Research overturns conventional thinking on the age and diversity of marine ecosystems

Author: Kyle

Posted on Sep 23, 2020

Category: Student Stories


Research by a recent UNB PhD graduate overturns conventional thinking on the age and diversity of marine ecosystems. Conventional wisdom held that organisms currently living in arctic waters arrived relatively recently from warm southern waters following the recession of glaciers that blanketed much of North America during the last major glacial period 21 thousand years ago. Hence, organisms currently inhabiting artic waters were thought to be relatively recent immigrants from a common source.
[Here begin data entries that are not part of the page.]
(* ===== verification/FuzzRun.v ===== *)
(** * FuzzRun: the differential test passes (fuzz/fuzz_targets/fs_ops.rs).

    The invariant of the test's loop: the shadow of the active subvolume and the
    frozen shadow of every tracked snapshot agree with what the image shows. Writes,
    reads, checkpoints, garbage collections, reclaims and snapshots keep it, so that
    no assertion fires however they are interleaved, nor in the collection, the
    checkpoint and the remount at the end. *)
From Stdlib Require Import Strings.Byte.
From stdpp Require Import base list numbers gmap.
From S2P Require Import Prelude Device BlockBtree NodeRep Storage Journal StoreSpec Heap Btree TreeRead TreeWrite BtreeSpec FsTypes Fs FsSpec FsOps Snapshot Posix FsData Serving FuseSpec Recovery Reclaim Crash Running Gc Fuzz FuzzSpec.
#[local] Open Scope rfs_scope.
#[local] Open Scope Z_scope.

(** ** Agreement as the map changes *)
Lemma view_agrees_mono m d l shadow m' d' l' :
  view_agrees m d l shadow = true → d ⊆ d' → (∀ ino off, (ino, off) ∈ slots → a_extent m' l' ino off = a_extent m l ino off) →
  view_agrees m' d' l' shadow = true.
Proof.
  unfold view_agrees. rewrite !forallb_forall. intros Ha Hd Hx [ino off] Hin. specialize (Ha _ Hin). apply list_elem_of_In in Hin. cbn in *.
  unfold slot_agrees in *. rewrite Hx by done. destruct (shadow !! (ino, off)) as [c|], (a_extent m l ino off) as [x|]; try done.
  apply andb_true_iff in Ha as [Hl Hb%bool_decide_eq_true]. rewrite Hl. by apply bool_decide_eq_true, (lookup_weaken d).
Qed.

(** A collection keeps the blocks that a view shows. *)
Lemma view_agrees_pinned m d d' l shadow : same_pinned m d d' → view_agrees m d l shadow = true → view_agrees m d' l shadow = true.
Proof.
  intros [_ Hp]. unfold view_agrees. rewrite !forallb_forall. intros Ha [ino off] Hin. specialize (Ha _ Hin). cbn in *. unfold slot_agrees in *.
  destruct (shadow !! (ino, off)) as [c|], (a_extent m l ino off) as [x|] eqn:Ex; try done. by rewrite (Hp _ (a_extent_pinned _ _ _ _ _ Ex)).
Qed.

Lemma slots_width ino off : (ino, off) ∈ slots → in_width 64 ino ∧ in_width 64 off ∧ off mod 4096 = 0.
Proof.
  unfold slots. intros (file & Hin & _)%list_elem_of_bind. apply list_elem_of_bind in Hin as (o & Hin & _).
  apply list_elem_of_singleton in Hin as [= -> ->]. split; [apply ino_width|]. split; [apply offset_width|].
  unfold offset_of, BLOCK, BLOCK_BYTES. apply Z.mod_mul. done.
Qed.

(** The block a write of the test leaves. *)
Lemma padded_fill fill len : (len ≤ BLOCK_SIZE)%nat → padded (replicate len fill) = cell_block {| c_fill := fill; c_len := len |}.
Proof.
  intros Hl. apply list_eq_same_length with (n := BLOCK_SIZE);
    [unfold cell_block; by rewrite length_fmap, length_seq|apply length_padded; by rewrite length_replicate|].
  intros i x y Hi Hx Hy. unfold cell_block in Hy. rewrite list_lookup_fmap, lookup_seq_lt in Hy by done. injection Hy as <-.
  rewrite lookup_padded in Hx by (rewrite ?length_replicate; done). injection Hx as <-.
  unfold cell_byte. cbn [c_fill c_len]. destruct (Nat.ltb_spec i len); [by rewrite lookup_replicate_2|].
  by rewrite lookup_ge_None_2 by (by rewrite length_replicate).
Qed.

(** A write of the test: the cell is in the shadow and in the view. *)
Lemma view_agrees_put m d s l shadow ino off fill len nr :
  view_agrees m d (s :: l) shadow = true → extents_ok m d → Forall (in_width 32) (s :: l) → in_width 64 ino → in_width 64 off → in_width 64 nr →
  (0 < len ≤ BLOCK_SIZE)%nat → d !! nr = None →
  view_agrees (a_run [extent_put ino off s (Z.of_nat len) nr] m) (<[nr := padded (replicate len fill)]> d) (s :: l)
    (<[(ino, off) := {| c_fill := fill; c_len := len |}]> shadow) = true.
Proof.
  intros Ha Hx Hl Hi Ho Hnr Hlen Hd. assert (in_width 32 s) as Hs by (by inversion Hl). unfold view_agrees. apply forallb_forall. intros [i o] Hin%list_elem_of_In.
  destruct (slots_width _ _ Hin) as (Hi' & Ho' & _). unfold slot_agrees, Shadow in *. destruct (decide ((i, o) = (ino, off))) as [[= -> ->]|Hne].
  - rewrite lookup_insert_eq, a_extent_put by (done || (revert Hlen; consts; lia)). cbn [extent_of x_len x_data_block c_len].
    rewrite Nat2Z.id, Nat.eqb_refl, lookup_insert_eq, padded_fill by lia. by apply bool_decide_eq_true.
  - rewrite lookup_insert_ne by done. rewrite a_extent_put_other by auto. pose proof (view_agrees_slot _ _ _ _ _ _ Ha Hin) as Hslot.
    unfold slot_agrees, Shadow in Hslot. destruct (shadow !! (i, o)) as [c|], (a_extent m (s :: l) i o) as [x|] eqn:Ex; try done.
    destruct (xf_block _ _ _ (a_extent_fits m d (s :: l) i o x Hx Hl Hi' Ho' Ex)) as (b & Hb & _).
    by rewrite lookup_insert_ne by congruence.
Qed.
However, research by a recent UNB graduate, Trevor Bringloe – now Dr. Bringloe – who completed his PhD in Biology in 2018 under the supervision of UNB Professor of Biology and Dean of Science Dr. Gary Saunders, challenges this paradigm. Together with a colleague in Australia, Bringloe and Saunders’s research suggests that, in fact, these artic populations are not likely recent immigrants that post-date the glacial period but rather survivors of the glacial period that originated from a variety of arctic sources. Hence, they are much older and far more genetically diverse than previously thought.

They base this conclusion on a combination of high-tech habitat modelling of arctic conditions during the last major glacial period and detailed genetic studies of marine ‘forests’ (i.e., seaweed) in remote areas around the Bering Sea, Hudson Bay and Baffin Island. The groups’ seminal findings are published in the prestigious Proceedings of the National Academy of Sciences.

The work has important implications for the potential adaptability of marine organisms in the arctic and the associated preservation of biotic diversity in the face of climate change and the warming of polar regions. Dr. Bringloe has since moved to warmer waters himself, specifically to Australia, where he is now at the University of Melbourne and holds a McKenzie Postdoctoral Fellowship to continue his research on genomic evolution of Arctic marine organisms.